Ethiopia was viewed at this time primarily through a Middle East policy lens since organizationally it belonged to the State Department’s Bureau for Near Eastern Affairs (NEA). During the second half of the 1940s, even after the crises in Iran, Greece, and Turkey, American policymakers saw little reason to become involved in arming or forging security arrangements with Middle Eastern states. December 1947 forecast by the Joint Chiefs of Staffs Joint Strategic Plans Committee had concluded that war between East and West was unlikely to occur before 1957. Of direct consequence for U.S. policy toward Ethiopia, the JSPC did not foresee communism or the USSR making any inroads in the Arab world, and no war-threatening situation developing in the African colonies. Moreover, a July 1947 CIA report had played down the military signiﬁcance of Eritrea and Italian Somaliland in any Mediterranean, Middle East, or northwest Africa contingency. In the absence of any imminent threat in the region, there was no vital reason for the United States to commit scarce military resources to Ethiopia.

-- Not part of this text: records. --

Lemma dict_get_In (k : K) (d : dict K V) :
  In k (keys d) <-> exists v, dict_get k d = Ok v.
Proof.
  induction d as [|[k' v'] d IH]; simpl.
  - split; [contradiction|]. intros [v E]. discriminate.
  - destruct (key_eqb_spec k k') as [->|N].
    + split; [now exists v'|now left].
    + rewrite <- IH. split; [|now right].
      intros [E|I]; [congruence|exact I].
Qed.

Lemma dict_set_present (k : K) (v : V) (d : dict K V) :
  In k (keys d) -> keys (dict_set k v d) = keys d.
Proof.
  induction d as [|[k' v'] d IH]; simpl; [contradiction|].
  intros I. destruct (key_eqb_spec k k') as [->|N]; simpl.
  - reflexivity.
  - f_equal. apply IH. destruct I as [E|I]; [congruence|exact I].
Qed.

Lemma dict_set_absent (k : K) (v : V) (d : dict K V) :
  ~ In k (keys d) -> dict_set k v d = d ++ [(k, v)].
Proof.
  induction d as [|[k' v'] d IH]; simpl; [reflexivity|].
  intros N. destruct (key_eqb_spec k k') as [->|N'].
  - exfalso. apply N. now left.
  - f_equal. apply IH. intros I. apply N. now right.
Qed.

Lemma dict_set_keys_In (k k0 : K) (v : V) (d : dict K V) :
  In k (keys (dict_set k0 v d)) <-> k = k0 \/ In k (keys d).
Proof.
  destruct (in_dec (fun x y => reflect_dec _ _ (key_eqb_spec x y))
              k0 (keys d)) as [I|N].
  - rewrite dict_set_present by exact I. split; [now right|].
    intros [->|I']; assumption.
  - rewrite dict_set_absent by exact N. unfold keys.
    rewrite map_app, in_app_iff. simpl. split.
    + intros [I|[E|[]]]; [now right|now left].
    + intros [E|I]; [right; now left|now left].
Qed.

Lemma dict_set_keys_NoDup (k : K) (v : V) (d : dict K V) :
  NoDup (keys d) -> NoDup (keys (dict_set k v d)).
Proof.
  intros ND.
  destruct (in_dec (fun x y => reflect_dec _ _ (key_eqb_spec x y))
              k (keys d)) as [I|N].
  - now rewrite dict_set_present.
  - rewrite dict_set_absent by exact N. unfold keys. rewrite map_app.
    simpl. apply NoDup_app; [exact ND|repeat constructor; intros []|].
    intros x I [E|[]]. subst. now apply N.
Qed.

Lemma dict_set_In (k k0 : K) (v v0 : V) (d : dict K V) :
  In (k, v) (dict_set k0 v0 d) -> (k = k0 /\ v = v0) \/ In (k, v) d.
Proof.
  induction d as [|[k' v'] d IH]; simpl.
  - intros [E|[]]. inversion E. now left.
  - destruct (key_eqb_spec k0 k') as [->|N]; simpl.
    + intros [E|I]; [inversion E; now left|right; now right].
    + intros [E|I]; [right; now left|].
      destruct (IH I) as [L|R]; [now left|right; now right].
Qed.

Context {A : Type}.

Lemma dict_of_list_acc_facts (key : A -> K) (val : A -> V) (xs : list A)
  (acc : dict K V) :
  let d := fold_left (fun d x => dict_set (key x) (val x) d) xs acc in
  (NoDup (keys acc) -> NoDup (keys d)) /\
  (forall k, In k (keys d) <-> In k (keys acc) \/ In k (map key xs)) /\
  (forall k v, In (k, v) d ->
     In (k, v) acc \/ exists x, In x xs /\ key x = k /\ val x = v).
Proof.
  revert acc. induction xs as [|x xs IH]; intros acc; simpl.
  - split; [auto|]. split; [|auto]. intros k. tauto.
  - destruct (IH (dict_set (key x) (val x) acc)) as (ND & KS & VS).
    split; [|split].
    + intros N. apply ND. now apply dict_set_keys_NoDup.
    + intros k. rewrite KS, dict_set_keys_In.
      split; [intros [[E|I]|I]|intros [I|[E|I]]]; auto.
    + intros k v I. destruct (VS k v I) as [I'|(y & Iy & Ek & Ev)].
      * destruct (dict_set_In _ _ _ _ _ I') as [[Ek Ev]|I''].
        -- right. exists x. split; [now left|now split].
        -- now left.
      * right. exists y. split; [now right|now split].
Qed.

Lemma dict_of_list_NoDup (key : A -> K) (val : A -> V) (xs : list A) :
  NoDup (keys (dict_of_list key val xs)).
Proof.
  apply (dict_of_list_acc_facts key val xs []). constructor.
Qed.

Lemma dict_of_list_keys (key : A -> K) (val : A -> V) (xs : list A) (k : K) :
  In k (keys (dict_of_list key val xs)) <-> In k (map key xs).
Proof.
  destruct (dict_of_list_acc_facts key val xs []) as (_ & KS & _).
  unfold dict_of_list. rewrite KS. simpl. tauto.
Qed.

Lemma dict_of_list_In (key : A -> K) (val : A -> V) (xs : list A)
  (k : K) (v : V) :
  In (k, v) (dict_of_list key val xs) ->
  exists x, In x xs /\ key x = k /\ val x = v.
Proof.
  intros I.
  destruct (dict_of_list_acc_facts key val xs []) as (_ & _ & VS).
  destruct (VS k v I) as [[]|E]. exact E.
Qed.
End DictFacts.

Lemma dict_map_items_keys {K V W : Type}
  (f : K -> V -> result W) (d : dict K V) (d' : dict K W) :
  dict_map_items f d = Ok d' -> keys d' = keys d.
Proof.
  revert d'. induction d as [|[k v] d IH]; intros d'; simpl.
  - intros E. now inversion E.
  - destruct (f k v) as [w|e]; simpl; [|discriminate].
    destruct (dict_map_items f d) as [r|e]; simpl; [|discriminate].
    intros E. inversion E. simpl. f_equal. now apply IH.
Qed.

(** ** The store *)

Lemma heap_set_same (h : heap) (r : ref) (a : Agent) : heap_set h r a r = a.
Proof. unfold heap_set. now rewrite Nat.eqb_refl. Qed.

Lemma heap_set_other (h : heap) (r r' : ref) (a : Agent) :
  r' <> r -> heap_set h r a r' = h r'.
Proof.
  intros N. unfold heap_set. apply Nat.eqb_neq in N. now rewrite N.
Qed.

Lemma pay_reward_self (h : heap) (a : ref) (reward : Q) :
  pay_reward h a reward a
  = update_strategy (set_payoff (h a) (payoff (h a) + reward)) reward.
Proof. unfold pay_reward. now rewrite !heap_set_same. Qed.

Lemma pay_reward_other (h : heap) (a r : ref) (reward : Q) :
  r <> a -> pay_reward h a reward r = h r.
Proof. intros N. unfold pay_reward. now rewrite !heap_set_other. Qed.

Lemma update_strategy_profile (self : Agent) (reward : Q) :
  same_profile (update_strategy self reward) self /\
  payoff (update_strategy self reward) = payoff self /\
  resources_allocated (update_strategy self reward) = resources_allocated self.
Proof.
  unfold update_strategy, same_profile.
  destruct (Qltb 0 reward); simpl; repeat split.
Qed.

Lemma pay_reward_profile (h : heap) (a r : ref) (reward : Q) :
  same_profile (pay_reward h a reward r) (h r).
Proof.
  destruct (Nat.eq_dec r a) as [->|N].
  - rewrite pay_reward_self.
    destruct (update_strategy_profile
                (set_payoff (h a) (payoff (h a) + reward)) reward) as [P _].
    exact P.
  - rewrite pay_reward_other by exact N. now repeat split.
Qed.

Lemma pay_reward_name (h : heap) (a r : ref) (reward : Q) :
  name (pay_reward h a reward r) = name (h r).
Proof. apply pay_reward_profile. Qed.

Lemma pay_reward_payoff_self (h : heap) (a : ref) (reward : Q) :
  payoff (pay_reward h a reward a) = payoff (h a) + reward.
Proof.
  rewrite pay_reward_self.
  destruct (update_strategy_profile
              (set_payoff (h a) (payoff (h a) + reward)) reward)
    as (_ & P & _).
  now rewrite P.
Qed.

Lemma pay_reward_strategy (h : heap) (a r : ref) (reward : Q) :
  0 < strategy (h r) -> 0 < strategy (pay_reward h a reward r).
Proof.
  intros P. destruct (Nat.eq_dec r a) as [->|N].
  - rewrite pay_reward_self. now apply update_strategy_keeps_sign.
  - now rewrite pay_reward_other.
Qed.

(** ** The contribution loop *)

Lemma contribution_loop_facts (l : list (ref * Q)) (h : heap)
  (c : dict ref Q) :
  let st := fold_left contribution_step l (h, c) in
  (forall r, same_profile (fst st r) (h r) /\
             payoff (fst st r) = payoff (h r) /\
             strategy (fst st r) = strategy (h r)) /\
  (forall a x, In (a, x) (snd st) ->
     In (a, x) c \/ exists y, In (a, y) l /\ x = capability (h a) * y) /\
  (forall a, In a (keys (snd st)) <-> In a (keys c) \/ In a (keys l)) /\
  (NoDup (keys c) -> NoDup (keys (snd st))).
Proof.
  revert h c. induction l as [|[a y] l IH]; intros h c; simpl.
  - split; [|split; [|split]]; auto.
    + intros r. now repeat split.
    + intros a. tauto.
  - set (h1 := heap_set h a
                 (set_resources_allocated (h a) (resources_allocated (h a) + y))).
    assert (H1 : forall r, same_profile (h1 r) (h r) /\
                           payoff (h1 r) = payoff (h r) /\
                           strategy (h1 r) = strategy (h r)).
    { intros r. unfold h1. destruct (Nat.eq_dec r a) as [->|N].
      - rewrite heap_set_same. now repeat split.
      - rewrite heap_set_other by exact N. now repeat split. }
    destruct (IH h1 (dict_set a (capability (h1 a) * y) c))
      as (HP & VS & KS & ND).
    split; [|split; [|split]].
    + intros r. destruct (HP r) as ((E1 & E2 & E3 & E4) & E5 & E6).
      destruct (H1 r) as ((F1 & F2 & F3 & F4) & F5 & F6).
      unfold same_profile. repeat split; congruence.
    + intros b x I. destruct (VS b x I) as [I'|(z & Iz & E)].
      * destruct (dict_set_In _ _ _ _ _ I') as [[Eb Ex]|I''].
        -- right. exists y. subst. split; [now left|].
           destruct (H1 a) as ((_ & F2 & _) & _). now rewrite F2.
        -- now left.
      * right. exists z. split; [now right|].
        destruct (H1 b) as ((_ & F2 & _) & _). now rewrite <- F2.
    + intros b. rewrite KS, dict_set_keys_In.
      split; [intros [[E|I]|I]|intros [I|[E|I]]]; auto.
    + intros N. apply ND. now apply dict_set_keys_NoDup.
Qed.

Lemma round_contributions_heap (allocation : dict ref Q) (h : heap) (r : ref) :
  same_profile (fst (round_contributions allocation h) r) (h r) /\
  payoff (fst (round_contributions allocation h) r) = payoff (h r) /\
  strategy (fst (round_contributions allocation h) r) = strategy (h r).
Proof. apply (contribution_loop_facts allocation h []). Qed.

Lemma round_contributions_In (allocation : dict ref Q) (h : heap)
  (a : ref) (x : Q) :
  In (a, x) (snd (round_contributions allocation h)) ->
  exists y, In (a, y) allocation /\ x = capability (h a) * y.
Proof.
  intros I.
  destruct (contribution_loop_facts allocation h []) as (_ & VS & _).
  destruct (VS a x I) as [[]|E]. exact E.
Qed.

Lemma round_contributions_keys (allocation : dict ref Q) (h : heap) (a : ref) :
  In a (keys (snd (round_contributions allocation h))) <->
  In a (keys allocation).
Proof.
  destruct (contribution_loop_facts allocation h []) as (_ & _ & KS & _).
  rewrite KS. simpl. tauto.
Qed.

Lemma round_contributions_NoDup (allocation : dict ref Q) (h : heap) :
  NoDup (keys (snd (round_contributions allocation h))).
Proof.
  apply (contribution_loop_facts allocation h []). constructor.
Qed.

(** ** The reward loop *)

Lemma reward_step_Ok (allocation : dict ref Q) (total : Q) (h : heap)
  (ph ah : history) (cs : list call) (a : ref) (sv : Q)
  (lp la : list Q) (x : Q) :
  dict_get (name (h a)) ph = Ok lp ->
  dict_get (name (h a)) ah = Ok la ->
  dict_get a allocation = Ok x ->
  reward_step allocation total (Ok (h, ph, ah, cs)) (a, sv)
  = Ok (pay_reward h a (sv * total),
        dict_set (name (h a)) (lp ++ [payoff (h a) + sv * total]) ph,
        dict_set (name (h a)) (la ++ [x]) ah,
        cs ++ [CallUpdateStrategy a (sv * total)]).
Proof.
  intros Gp Ga Gx. unfold reward_step. simpl.
  rewrite pay_reward_name, pay_reward_payoff_self.
  unfold history_append. rewrite Gp, Ga, Gx. reflexivity.
Qed.

Section RewardLoop.
Variables (allocation : dict ref Q) (total : Q) (l : list (ref * Q)).
Variables (h0 : heap) (ph0 ah0 : history).
Variable P : list (ref * Q) -> heap -> history -> history -> list call -> Prop.

Hypothesis ready : forall a, In a (keys l) ->
  In (name (h0 a)) (keys ph0) /\ In (name (h0 a)) (keys ah0) /\
  In a (keys allocation).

At the start of the 1950s, Washington still remained reluctant to assume any new overseas responsibilities in the Middle East region. A May 1950 report prepared by the NEA contended that the United States was not in a position to consider any security pacts in the Eastern Mediterranean or Near East and that Washington should neither encourage nor discourage any spontaneous defensive grouping in the area. The NEA analysts argued, “We are not in a position to consider any security pacts with Greece, Turkey, Iran or other Near Eastern countries at the present time because we cannot tell whether our capabilities at this time are adequate to defend our vital interests in Europe.” Only an increase in Europe’s own defensive strength resulting from NATO and U.S. military assistance would allow Washington to consider further security arrangements. The Truman administration had turned down an offer by Saudi Arabia in 1948 of access to strategic facilities in exchange for military equipment; then in 1950, it refused to sign a treaty of alliance with the Saudi kingdom, which had been sought out by King Abd al-’Aziz. American defense commitments in Europe and the Far East, as well as concern about fueling an Arab-Israeli arms race, curbed Washington’s appetite for building binding security relationships in the Middle East.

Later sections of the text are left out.